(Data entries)
Segment Open

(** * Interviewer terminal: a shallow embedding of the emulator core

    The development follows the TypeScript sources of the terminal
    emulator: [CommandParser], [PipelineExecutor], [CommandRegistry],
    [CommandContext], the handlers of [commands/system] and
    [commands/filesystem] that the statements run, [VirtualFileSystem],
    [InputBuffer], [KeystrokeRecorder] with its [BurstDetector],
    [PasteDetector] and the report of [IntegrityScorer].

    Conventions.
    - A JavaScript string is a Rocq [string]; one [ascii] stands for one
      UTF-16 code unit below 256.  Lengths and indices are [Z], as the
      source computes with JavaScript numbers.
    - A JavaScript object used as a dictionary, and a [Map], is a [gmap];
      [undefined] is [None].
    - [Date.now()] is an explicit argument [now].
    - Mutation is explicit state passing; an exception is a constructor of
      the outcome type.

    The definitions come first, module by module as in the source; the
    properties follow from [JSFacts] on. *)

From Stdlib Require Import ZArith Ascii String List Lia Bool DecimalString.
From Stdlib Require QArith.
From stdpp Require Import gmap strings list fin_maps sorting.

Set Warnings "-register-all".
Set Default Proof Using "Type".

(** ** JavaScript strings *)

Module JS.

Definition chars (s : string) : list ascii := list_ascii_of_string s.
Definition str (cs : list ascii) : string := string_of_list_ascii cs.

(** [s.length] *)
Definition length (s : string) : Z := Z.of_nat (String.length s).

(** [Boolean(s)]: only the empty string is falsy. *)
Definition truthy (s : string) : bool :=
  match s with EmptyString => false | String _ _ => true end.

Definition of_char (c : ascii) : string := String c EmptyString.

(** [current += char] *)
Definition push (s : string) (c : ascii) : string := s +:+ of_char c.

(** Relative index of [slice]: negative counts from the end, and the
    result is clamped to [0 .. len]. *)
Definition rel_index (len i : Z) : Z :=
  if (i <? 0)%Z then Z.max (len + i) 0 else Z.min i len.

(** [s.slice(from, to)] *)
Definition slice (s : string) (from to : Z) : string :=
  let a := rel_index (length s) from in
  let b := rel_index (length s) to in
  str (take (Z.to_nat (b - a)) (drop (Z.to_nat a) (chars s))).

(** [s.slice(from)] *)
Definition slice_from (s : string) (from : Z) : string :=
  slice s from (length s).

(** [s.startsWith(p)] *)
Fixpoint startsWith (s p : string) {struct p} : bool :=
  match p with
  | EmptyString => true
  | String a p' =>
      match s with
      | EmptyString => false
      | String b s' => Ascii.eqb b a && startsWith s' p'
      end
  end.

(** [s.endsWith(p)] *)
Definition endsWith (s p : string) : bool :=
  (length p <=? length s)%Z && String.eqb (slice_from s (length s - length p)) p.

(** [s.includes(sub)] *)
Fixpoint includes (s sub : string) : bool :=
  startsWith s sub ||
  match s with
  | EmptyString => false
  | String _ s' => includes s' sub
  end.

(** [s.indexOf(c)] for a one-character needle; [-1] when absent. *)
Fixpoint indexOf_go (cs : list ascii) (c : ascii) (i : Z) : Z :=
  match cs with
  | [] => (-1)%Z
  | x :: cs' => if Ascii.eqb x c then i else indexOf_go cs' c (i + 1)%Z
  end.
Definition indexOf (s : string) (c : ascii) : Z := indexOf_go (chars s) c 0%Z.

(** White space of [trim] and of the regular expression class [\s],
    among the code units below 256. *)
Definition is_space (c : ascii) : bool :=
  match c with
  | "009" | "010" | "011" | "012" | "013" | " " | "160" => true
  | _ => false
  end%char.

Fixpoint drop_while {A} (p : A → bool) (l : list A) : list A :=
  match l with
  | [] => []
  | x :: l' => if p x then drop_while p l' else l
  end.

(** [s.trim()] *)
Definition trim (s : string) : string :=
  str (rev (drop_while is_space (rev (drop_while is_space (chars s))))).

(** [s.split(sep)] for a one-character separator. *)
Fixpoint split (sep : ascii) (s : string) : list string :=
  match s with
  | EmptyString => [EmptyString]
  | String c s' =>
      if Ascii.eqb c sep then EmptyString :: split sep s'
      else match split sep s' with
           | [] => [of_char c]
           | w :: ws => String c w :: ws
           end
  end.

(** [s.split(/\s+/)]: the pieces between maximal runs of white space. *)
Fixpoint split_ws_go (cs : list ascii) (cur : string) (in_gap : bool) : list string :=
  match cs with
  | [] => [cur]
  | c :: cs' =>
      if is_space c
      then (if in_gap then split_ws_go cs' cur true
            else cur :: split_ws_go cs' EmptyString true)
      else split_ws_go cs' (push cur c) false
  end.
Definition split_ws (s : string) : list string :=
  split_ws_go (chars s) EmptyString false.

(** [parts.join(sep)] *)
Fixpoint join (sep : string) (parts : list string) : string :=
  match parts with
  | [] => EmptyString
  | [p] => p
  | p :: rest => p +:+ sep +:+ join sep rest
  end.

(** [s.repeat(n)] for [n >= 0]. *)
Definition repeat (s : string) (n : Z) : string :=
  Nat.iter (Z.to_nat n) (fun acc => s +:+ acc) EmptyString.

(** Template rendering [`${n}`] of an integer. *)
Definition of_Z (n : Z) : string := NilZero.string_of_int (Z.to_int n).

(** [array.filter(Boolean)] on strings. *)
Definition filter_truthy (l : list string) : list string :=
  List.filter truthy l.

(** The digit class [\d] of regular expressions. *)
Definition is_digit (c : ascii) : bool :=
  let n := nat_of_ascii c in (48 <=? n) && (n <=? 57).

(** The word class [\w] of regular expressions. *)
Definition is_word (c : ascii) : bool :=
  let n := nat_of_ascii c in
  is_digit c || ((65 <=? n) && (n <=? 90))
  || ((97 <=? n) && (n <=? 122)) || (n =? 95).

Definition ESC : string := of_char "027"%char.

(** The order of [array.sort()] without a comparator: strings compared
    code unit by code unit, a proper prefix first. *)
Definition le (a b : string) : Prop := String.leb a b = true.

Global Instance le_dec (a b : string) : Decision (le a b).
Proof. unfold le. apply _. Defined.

Segment Closed
Segment Open

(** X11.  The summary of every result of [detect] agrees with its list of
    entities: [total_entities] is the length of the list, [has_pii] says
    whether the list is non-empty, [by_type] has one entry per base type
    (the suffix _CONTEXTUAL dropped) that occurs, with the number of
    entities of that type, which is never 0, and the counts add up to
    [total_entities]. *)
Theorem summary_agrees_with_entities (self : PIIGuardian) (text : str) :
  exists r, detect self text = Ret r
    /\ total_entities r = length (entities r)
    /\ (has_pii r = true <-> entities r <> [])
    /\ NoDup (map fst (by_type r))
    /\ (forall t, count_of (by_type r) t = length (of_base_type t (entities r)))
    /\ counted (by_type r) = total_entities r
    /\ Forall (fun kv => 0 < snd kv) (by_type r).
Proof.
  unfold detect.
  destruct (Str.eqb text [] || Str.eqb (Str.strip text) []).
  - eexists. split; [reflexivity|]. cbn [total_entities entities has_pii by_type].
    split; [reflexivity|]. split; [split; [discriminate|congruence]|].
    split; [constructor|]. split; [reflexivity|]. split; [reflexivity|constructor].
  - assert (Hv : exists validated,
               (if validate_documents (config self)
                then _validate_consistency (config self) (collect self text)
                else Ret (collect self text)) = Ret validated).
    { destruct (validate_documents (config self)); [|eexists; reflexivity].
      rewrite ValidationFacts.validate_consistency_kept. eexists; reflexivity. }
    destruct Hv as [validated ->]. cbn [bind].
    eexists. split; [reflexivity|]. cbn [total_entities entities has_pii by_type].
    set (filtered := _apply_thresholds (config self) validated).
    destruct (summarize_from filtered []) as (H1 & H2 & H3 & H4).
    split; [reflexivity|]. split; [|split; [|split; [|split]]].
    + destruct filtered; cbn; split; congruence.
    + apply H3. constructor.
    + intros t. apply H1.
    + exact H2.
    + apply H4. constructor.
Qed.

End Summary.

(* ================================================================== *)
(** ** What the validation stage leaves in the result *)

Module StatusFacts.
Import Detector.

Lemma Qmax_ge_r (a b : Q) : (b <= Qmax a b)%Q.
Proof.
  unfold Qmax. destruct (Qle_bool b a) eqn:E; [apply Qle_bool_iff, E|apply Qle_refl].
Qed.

Segment Closed
Segment Open

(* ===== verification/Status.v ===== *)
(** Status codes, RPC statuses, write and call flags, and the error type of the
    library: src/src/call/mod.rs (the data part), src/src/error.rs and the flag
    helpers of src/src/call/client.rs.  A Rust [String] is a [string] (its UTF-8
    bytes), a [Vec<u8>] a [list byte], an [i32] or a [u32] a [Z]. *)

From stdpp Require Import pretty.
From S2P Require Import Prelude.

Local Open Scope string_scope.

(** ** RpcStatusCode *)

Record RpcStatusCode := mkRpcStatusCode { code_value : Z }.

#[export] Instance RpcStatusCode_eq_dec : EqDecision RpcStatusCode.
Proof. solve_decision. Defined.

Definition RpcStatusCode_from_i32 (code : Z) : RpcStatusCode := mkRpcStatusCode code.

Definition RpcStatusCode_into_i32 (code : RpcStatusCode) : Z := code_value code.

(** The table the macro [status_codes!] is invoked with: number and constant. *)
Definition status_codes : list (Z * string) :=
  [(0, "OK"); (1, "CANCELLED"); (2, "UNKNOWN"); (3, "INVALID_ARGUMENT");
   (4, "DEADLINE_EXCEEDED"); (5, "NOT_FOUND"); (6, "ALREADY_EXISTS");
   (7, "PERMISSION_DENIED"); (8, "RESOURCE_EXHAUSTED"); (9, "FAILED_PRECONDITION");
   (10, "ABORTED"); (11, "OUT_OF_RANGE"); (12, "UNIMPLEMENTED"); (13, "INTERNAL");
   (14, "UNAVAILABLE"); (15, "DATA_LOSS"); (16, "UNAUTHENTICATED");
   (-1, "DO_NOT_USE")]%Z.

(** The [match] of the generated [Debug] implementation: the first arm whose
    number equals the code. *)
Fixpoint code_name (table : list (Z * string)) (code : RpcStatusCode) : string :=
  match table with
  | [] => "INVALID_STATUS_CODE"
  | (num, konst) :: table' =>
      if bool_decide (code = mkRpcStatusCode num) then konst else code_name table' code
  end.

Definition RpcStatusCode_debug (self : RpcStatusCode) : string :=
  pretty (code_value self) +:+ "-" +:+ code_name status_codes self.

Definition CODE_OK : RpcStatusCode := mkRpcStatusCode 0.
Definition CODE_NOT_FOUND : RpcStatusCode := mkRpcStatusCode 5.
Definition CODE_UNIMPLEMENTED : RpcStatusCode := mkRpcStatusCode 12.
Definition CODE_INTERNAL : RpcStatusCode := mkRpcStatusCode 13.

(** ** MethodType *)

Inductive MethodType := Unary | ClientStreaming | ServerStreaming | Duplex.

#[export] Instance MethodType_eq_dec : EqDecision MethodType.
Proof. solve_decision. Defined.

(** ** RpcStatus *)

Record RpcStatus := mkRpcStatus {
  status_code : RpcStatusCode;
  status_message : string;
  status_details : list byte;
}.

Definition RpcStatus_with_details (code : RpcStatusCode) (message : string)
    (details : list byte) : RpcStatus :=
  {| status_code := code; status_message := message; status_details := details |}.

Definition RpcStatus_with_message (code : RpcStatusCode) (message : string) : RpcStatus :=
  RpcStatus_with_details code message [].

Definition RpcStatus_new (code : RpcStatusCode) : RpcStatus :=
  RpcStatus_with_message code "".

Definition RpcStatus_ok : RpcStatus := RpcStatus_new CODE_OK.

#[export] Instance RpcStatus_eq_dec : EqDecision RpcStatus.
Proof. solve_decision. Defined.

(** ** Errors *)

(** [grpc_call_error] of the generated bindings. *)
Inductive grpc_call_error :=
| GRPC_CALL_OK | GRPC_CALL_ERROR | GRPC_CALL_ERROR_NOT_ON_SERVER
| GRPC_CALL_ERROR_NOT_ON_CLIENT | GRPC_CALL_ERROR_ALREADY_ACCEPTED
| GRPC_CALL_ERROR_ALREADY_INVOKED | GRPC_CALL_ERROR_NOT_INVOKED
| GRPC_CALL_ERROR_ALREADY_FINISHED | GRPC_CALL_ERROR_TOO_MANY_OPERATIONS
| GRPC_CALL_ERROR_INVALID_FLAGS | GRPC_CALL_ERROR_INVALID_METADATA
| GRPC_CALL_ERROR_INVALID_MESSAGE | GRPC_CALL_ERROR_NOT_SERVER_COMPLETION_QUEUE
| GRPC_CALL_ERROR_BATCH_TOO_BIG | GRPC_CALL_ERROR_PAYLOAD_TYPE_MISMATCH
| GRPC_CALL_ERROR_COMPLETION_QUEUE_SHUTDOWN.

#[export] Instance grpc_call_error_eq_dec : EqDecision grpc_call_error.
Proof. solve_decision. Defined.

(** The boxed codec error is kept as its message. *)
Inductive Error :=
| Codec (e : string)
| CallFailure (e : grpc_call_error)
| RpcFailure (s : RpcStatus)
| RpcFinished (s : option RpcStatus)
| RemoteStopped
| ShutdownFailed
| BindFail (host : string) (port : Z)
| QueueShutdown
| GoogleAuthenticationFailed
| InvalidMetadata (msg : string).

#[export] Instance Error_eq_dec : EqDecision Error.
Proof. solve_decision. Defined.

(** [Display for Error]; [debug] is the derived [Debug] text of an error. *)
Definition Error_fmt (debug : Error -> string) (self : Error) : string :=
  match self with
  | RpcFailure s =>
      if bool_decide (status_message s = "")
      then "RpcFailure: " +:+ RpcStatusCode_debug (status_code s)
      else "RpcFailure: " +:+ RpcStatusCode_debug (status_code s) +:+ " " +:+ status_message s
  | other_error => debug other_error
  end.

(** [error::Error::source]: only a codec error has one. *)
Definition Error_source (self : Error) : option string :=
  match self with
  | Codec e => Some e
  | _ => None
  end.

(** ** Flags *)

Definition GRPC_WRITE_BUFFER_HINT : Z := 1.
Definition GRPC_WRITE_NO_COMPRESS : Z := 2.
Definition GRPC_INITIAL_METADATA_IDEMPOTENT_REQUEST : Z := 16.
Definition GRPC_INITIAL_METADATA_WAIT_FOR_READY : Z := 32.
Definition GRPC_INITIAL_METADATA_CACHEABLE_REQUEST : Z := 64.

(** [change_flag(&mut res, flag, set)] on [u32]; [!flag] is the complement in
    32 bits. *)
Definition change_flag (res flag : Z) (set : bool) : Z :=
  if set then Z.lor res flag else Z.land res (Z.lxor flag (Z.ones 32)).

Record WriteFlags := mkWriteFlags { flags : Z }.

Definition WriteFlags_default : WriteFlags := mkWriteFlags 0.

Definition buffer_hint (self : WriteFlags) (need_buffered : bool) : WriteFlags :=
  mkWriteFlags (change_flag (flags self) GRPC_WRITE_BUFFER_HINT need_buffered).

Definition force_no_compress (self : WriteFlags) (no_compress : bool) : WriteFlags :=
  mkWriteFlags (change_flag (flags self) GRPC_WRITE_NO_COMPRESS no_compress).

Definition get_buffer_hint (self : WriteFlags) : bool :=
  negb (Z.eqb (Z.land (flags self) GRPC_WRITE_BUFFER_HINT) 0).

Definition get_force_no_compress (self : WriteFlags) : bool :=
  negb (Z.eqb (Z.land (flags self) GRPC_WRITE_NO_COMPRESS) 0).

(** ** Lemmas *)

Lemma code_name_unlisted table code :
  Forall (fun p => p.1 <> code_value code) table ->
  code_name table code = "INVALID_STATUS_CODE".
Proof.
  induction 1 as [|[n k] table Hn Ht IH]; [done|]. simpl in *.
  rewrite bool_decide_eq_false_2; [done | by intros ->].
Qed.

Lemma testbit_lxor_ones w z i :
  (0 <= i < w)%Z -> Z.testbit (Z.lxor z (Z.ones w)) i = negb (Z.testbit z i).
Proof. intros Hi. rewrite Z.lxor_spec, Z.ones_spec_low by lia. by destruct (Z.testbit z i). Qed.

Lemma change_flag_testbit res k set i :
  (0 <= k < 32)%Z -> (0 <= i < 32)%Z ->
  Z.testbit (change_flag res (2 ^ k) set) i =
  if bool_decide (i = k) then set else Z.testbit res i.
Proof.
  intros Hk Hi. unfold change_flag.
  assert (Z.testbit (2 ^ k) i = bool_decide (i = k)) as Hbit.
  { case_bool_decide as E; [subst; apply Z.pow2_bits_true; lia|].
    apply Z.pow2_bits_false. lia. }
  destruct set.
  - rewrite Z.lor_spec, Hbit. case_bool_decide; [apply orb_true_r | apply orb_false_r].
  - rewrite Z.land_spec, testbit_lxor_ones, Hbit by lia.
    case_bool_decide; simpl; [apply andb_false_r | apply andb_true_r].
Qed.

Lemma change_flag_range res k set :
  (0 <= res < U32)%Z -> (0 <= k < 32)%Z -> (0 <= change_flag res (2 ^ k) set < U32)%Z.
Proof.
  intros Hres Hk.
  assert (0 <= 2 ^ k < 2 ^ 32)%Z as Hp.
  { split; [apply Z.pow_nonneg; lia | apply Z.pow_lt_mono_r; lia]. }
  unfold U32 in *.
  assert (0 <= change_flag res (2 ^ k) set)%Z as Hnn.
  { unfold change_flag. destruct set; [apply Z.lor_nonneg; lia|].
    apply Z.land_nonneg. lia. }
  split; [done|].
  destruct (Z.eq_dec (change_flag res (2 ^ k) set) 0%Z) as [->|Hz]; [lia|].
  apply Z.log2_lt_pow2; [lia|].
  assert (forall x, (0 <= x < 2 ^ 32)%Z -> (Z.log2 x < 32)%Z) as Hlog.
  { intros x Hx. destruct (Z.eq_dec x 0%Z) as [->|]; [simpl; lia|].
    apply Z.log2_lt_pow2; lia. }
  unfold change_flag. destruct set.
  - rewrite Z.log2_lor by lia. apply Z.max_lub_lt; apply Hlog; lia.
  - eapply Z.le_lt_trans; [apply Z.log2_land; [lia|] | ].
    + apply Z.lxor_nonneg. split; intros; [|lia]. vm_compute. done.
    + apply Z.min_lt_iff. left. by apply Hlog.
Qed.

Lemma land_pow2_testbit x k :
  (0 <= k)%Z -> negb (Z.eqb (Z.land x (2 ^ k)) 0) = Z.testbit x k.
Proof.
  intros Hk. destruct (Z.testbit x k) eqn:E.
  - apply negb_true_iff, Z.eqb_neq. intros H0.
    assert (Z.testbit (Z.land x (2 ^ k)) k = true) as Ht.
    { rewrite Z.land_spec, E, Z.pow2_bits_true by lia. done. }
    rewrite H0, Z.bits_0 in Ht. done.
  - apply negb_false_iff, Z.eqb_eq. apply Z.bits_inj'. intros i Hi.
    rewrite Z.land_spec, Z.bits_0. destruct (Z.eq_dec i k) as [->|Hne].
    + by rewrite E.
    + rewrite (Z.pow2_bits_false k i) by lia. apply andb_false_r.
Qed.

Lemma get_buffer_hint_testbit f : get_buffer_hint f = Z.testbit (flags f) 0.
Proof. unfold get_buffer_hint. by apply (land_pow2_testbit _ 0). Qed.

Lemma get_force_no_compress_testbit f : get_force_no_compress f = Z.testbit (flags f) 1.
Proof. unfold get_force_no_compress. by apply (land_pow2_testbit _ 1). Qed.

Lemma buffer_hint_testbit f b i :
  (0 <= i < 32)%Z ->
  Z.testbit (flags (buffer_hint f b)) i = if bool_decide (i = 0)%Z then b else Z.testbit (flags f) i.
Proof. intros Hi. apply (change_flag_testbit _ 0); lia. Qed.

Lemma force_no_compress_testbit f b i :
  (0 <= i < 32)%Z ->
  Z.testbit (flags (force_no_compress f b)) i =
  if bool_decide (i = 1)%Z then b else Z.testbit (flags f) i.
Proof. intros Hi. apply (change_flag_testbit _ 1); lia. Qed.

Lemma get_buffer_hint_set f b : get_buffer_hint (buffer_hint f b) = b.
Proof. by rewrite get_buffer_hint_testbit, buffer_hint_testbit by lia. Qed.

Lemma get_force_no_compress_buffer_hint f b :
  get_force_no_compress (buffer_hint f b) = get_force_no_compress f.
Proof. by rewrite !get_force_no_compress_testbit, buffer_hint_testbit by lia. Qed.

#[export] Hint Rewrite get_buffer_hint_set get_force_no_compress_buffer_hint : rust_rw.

Segment Closed

The answer should consist of every line above in which "assert" appears.

• _ANSWER SECTION_:
  - assert (Hv : exists validated,
  assert (Z.testbit (2 ^ k) i = bool_decide (i = k)) as Hbit.
  assert (0 <= 2 ^ k < 2 ^ 32)%Z as Hp.
  assert (0 <= change_flag res (2 ^ k) set)%Z as Hnn.
  assert (forall x, (0 <= x < 2 ^ 32)%Z -> (Z.log2 x < 32)%Z) as Hlog.
    assert (Z.testbit (Z.land x (2 ^ k)) k = true) as Ht.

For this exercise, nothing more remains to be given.